Sept ans plus tard, précisément le 9 novembre 2022, le journaliste Pape Alé Niang, directeur du site d’informations Dakarmatin.com, est raflé puis jeté en prison pour des… délits de presse. Rattrapé par l’histoire, le Président Macky Sall a bel et bien été démenti par ses propres services. En effet, c’est le procureur de la République, le bras judiciaire tout-puissant du pouvoir politique, qui a fixé les réquisitions ayant précipité l’emprisonnement de notre confrère à la prison de Sébikhotane.
On ne se consolera pas de constater que ce n’est pas la première fois que le Président Sall est pris en flagrant délit de violation de ses propres engagements devant le peuple sénégalais et même devant la Communauté internationale. Mais l’agression du 9-novembre contre la presse sénégalaise qui aboutit à priver de liberté un journaliste dans l’exercice de ses fonctions est autrement plus grave. Il s’agit d’une atteinte délibérée et intolérable aux droits sacrés et inaliénables que la Constitution du Sénégal, la Déclaration universelle des droits de l’homme et des Chartes internationales comme celle de Munich reconnaissent expressément à ceux et celles qui exercent le métier de journaliste. C’est clairement inacceptable !

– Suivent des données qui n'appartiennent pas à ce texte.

(* ===== verification/Common.v ===== *)
(** * Common allowlist (src/internal/policy/common.go)

    The validators of the read-only commands, the path rules, and the policy
    that maps each executable to its validator. A validator receives the whole
    argument vector; an index loop over it is a recursion on what remains. *)

From S2P Require Import Prelude GoStd Shell.

(** ** Helpers *)

Fixpoint contains (values : list string) (value : string) : bool :=
  match values with
  | [] => false
  | candidate :: values => if String.eqb candidate value then true else contains values value
  end.

(** Ranging over runes: a byte outside ASCII belongs to a rune that is not a
    digit. *)
Definition isDecimal (value : string) : bool :=
  negb (String.eqb value "") && forallb is_digit (to_bytes value).

Definition isCount (value : string) : bool :=
  isDecimal (TrimPrefix (TrimPrefix value "+") "-").

Definition procFacts : list string :=
  ["/proc/cpuinfo"; "/proc/meminfo"; "/proc/uptime"; "/proc/loadavg"; "/proc/version";
   "/proc/filesystems"; "/proc/mounts"]%string.

(** ** Paths *)

Definition unsafePseudoFilesystemPath (relative : string) : string :=
  match Split relative "/" with
  | [] => ""
  | first :: _ =>
      if String.eqb first "proc" then
        if contains ["proc/cpuinfo"; "proc/meminfo"; "proc/uptime"; "proc/loadavg";
                     "proc/version"; "proc/filesystems"; "proc/mounts"]%string relative
        then "" else "procfs reads are limited to explicitly allowlisted global diagnostics"
      else if String.eqb first "sys" then "sysfs reads are not allowlisted"
      else if String.eqb first "dev" then "device-node reads are not allowed"
      else ""
  end.

(** [for strings.HasPrefix(relative, "../") { ... }]. Each turn removes three
    bytes, so the length is fuel enough. *)
Fixpoint strip_dotdot (fuel : nat) (relative : string) : string :=
  match fuel with
  | O => relative
  | S fuel =>
      if HasPrefix relative "../" then strip_dotdot fuel (TrimPrefix relative "../") else relative
  end.

Section Paths.

Context `{UnicodeLower}.

Definition unsafePath (name : string) : string :=
  let clean := Clean name in
  let lower := ToLower clean in
  let relative := strip_dotdot (String.length lower) lower in
  let relative := TrimPrefix (TrimPrefix relative "./") "/" in
  let reason := unsafePseudoFilesystemPath relative in
  if negb (String.eqb reason "") then reason
  else if contains ["etc/shadow"; "etc/gshadow"; "etc/passwd-"; "etc/shadow-"]%string relative
  then "password database reads are not allowed"
  else
    let base := Base lower in
    if (Contains ("/" +:+ relative) "/.ssh/" &&
        ((HasPrefix base "id_" && negb (HasSuffix base ".pub")) ||
         String.eqb base "authorized_keys")) ||
       (HasPrefix base "ssh_host_" && HasSuffix base "_key")
    then "SSH key material reads are not allowed"
    else if Contains lower "ai-debug-gateway" || Contains lower "/gatewayd/"
    then "gateway state reads are not allowed"
    else "".

Fixpoint validatePaths (command : string) (paths : list string) : Decision :=
  match paths with
  | [] => allow ("command." +:+ command)
  | name :: paths =>
      if HasPrefix name "-" then deny ("command." +:+ command) "unknown option is not allowed"
      else
        let reason := unsafePath name in
        if negb (String.eqb reason "") then deny "path.sensitive" reason
        else validatePaths command paths
  end.

(** ** Validator factories *)

Definition withInformationOptions (command : string) (validate : validator) : validator :=
  fun argv =>
    match argv with
    | [_; arg] =>
        if String.eqb arg "--help" || String.eqb arg "--version"
        then allow ("command." +:+ command +:+ ".information") else validate argv
    | _ => validate argv
    end.

Definition exactOptions (command : string) (options : list string) : validator :=
  fun argv =>
    if forallb (contains options) (tail argv) then allow ("command." +:+ command)
    else deny ("command." +:+ command) "unknown option or positional operand is not allowed".

Definition exactOptionsWithOperands (command : string) (options : list string) : validator :=
  fun argv =>
    if existsb (fun arg => HasPrefix arg "-" && negb (contains options arg)) (tail argv)
    then deny ("command." +:+ command) "unknown option is not allowed"
    else allow ("command." +:+ command).

(** The loop of [exactPathOptions]. *)
Fixpoint exact_path_loop (command : string) (options : list string) (endOptions : bool)
    (args : list string) : Decision :=
  match args with
  | [] => allow ("command." +:+ command)
  | arg :: args =>
      if String.eqb arg "--" && negb endOptions then exact_path_loop command options true args
      else if negb endOptions && HasPrefix arg "-" then
        if negb (contains options arg)
        then deny ("command." +:+ command) "unknown option is not allowed"
        else exact_path_loop command options endOptions args
      else
        let reason := unsafePath arg in
        if negb (String.eqb reason "") then deny "path.sensitive" reason
        else exact_path_loop command options endOptions args
  end.

Definition exactPathOptions (command : string) (options : list string) : validator :=
  fun argv => exact_path_loop command options false (tail argv).

(** The loop of [exactContentPathOptions]: the denial, or [seenPath]. *)
Fixpoint content_loop (endOptions seenPath : bool) (args : list string) : option bool :=
  match args with
  | [] => Some seenPath
  | arg :: args =>
      if String.eqb arg "--" && negb endOptions then content_loop true seenPath args
      else if negb endOptions && HasPrefix arg "-" then content_loop endOptions seenPath args
      else if negb (contains procFacts (Clean arg)) then None
      else content_loop endOptions true args
  end.

Definition exactContentPathOptions (command : string) (options : list string) : validator :=
  fun argv =>
    let d := exactPathOptions command options argv in
    if negb (Allowed d) then d
    else match content_loop false false (tail argv) with
         | None => deny "path.content"
                     "target file content is limited to exact kernel-defined proc facts"
         | Some seenPath =>
             if negb seenPath && String.eqb command "cat"
             then deny "command.cat" "cat requires an allowed proc fact path"
             else allow ("command." +:+ command)
         end.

L’arrestation de Pape Alé Niang en pleine rue alors qu’il vaquait à ses occupations – violence symbolique – et la diligence avec laquelle il a été privé de liberté est une opération politique kamikaze. Son but ultime est, au pire, de neutraliser les plumes et voix encore attirées par le réflexe professionnel de fouiner dans les placards à cafards des détenteurs de responsabilités publiques, au minimum de susciter une épidémie d’autocensures et de renoncements dans les rangs de notre profession. C’est inenvisageable ! Cette tentative d’assignation à résidence du journalisme de qualité entre les geôles de la médiocrité et les souterrains pénitenciers de la révérence est un mépris et une insulte à l’endroit de tous ceux qui ont fait le serment d’informer vrai en toutes circonstances.
Dans son ouvrage « La valeur de l’information », Edwy Plenel, directeur co-fondateur de Mediapart, identifie « deux éléments décisifs » qui donnent sens au journalisme : « L’obligation envers la vérité et la loyauté vis-à-vis du public. » Au regard de cela, Pape Alé Niang doit-il rester encore en prison ? NON !
Cette affaire-ci est un véritable tournant porteur d’une jurisprudence fondatrice soit d’un musellement légalisé de la presse sénégalaise, soit d’un environnement de travail où les journalistes continuent de s’épanouir sous le contrôle de leurs pairs et des principes de liberté/responsabilité conformes aux fondamentaux de leur métier. Ce qui se joue ici et maintenant est donc d’une gravité exceptionnelle pour l’avenir de la presse, des journalistes, de la liberté d’information, du droit à l’information pour le public. Avons-nous encore le pouvoir d’informer les Sénégalais en toute liberté ? Avons-nous toujours le pouvoir de choisir, en toute liberté, les orientations d’une mission de service public chevillée à la défense de l’intérêt général ? Avons-nous le pouvoir de refuser les injonctions – aimables ou directrices – qui infiltrent notre profession en la caporalisant au service d’intérêts privés couverts du manteau de la puissance publique ? Les « OUI » à ces questions ne dépendent que de nous, journalistes, et de tous les démembrements du peuple sénégalais attachés aux libertés de presse et d’expression. Les « NON » aussi.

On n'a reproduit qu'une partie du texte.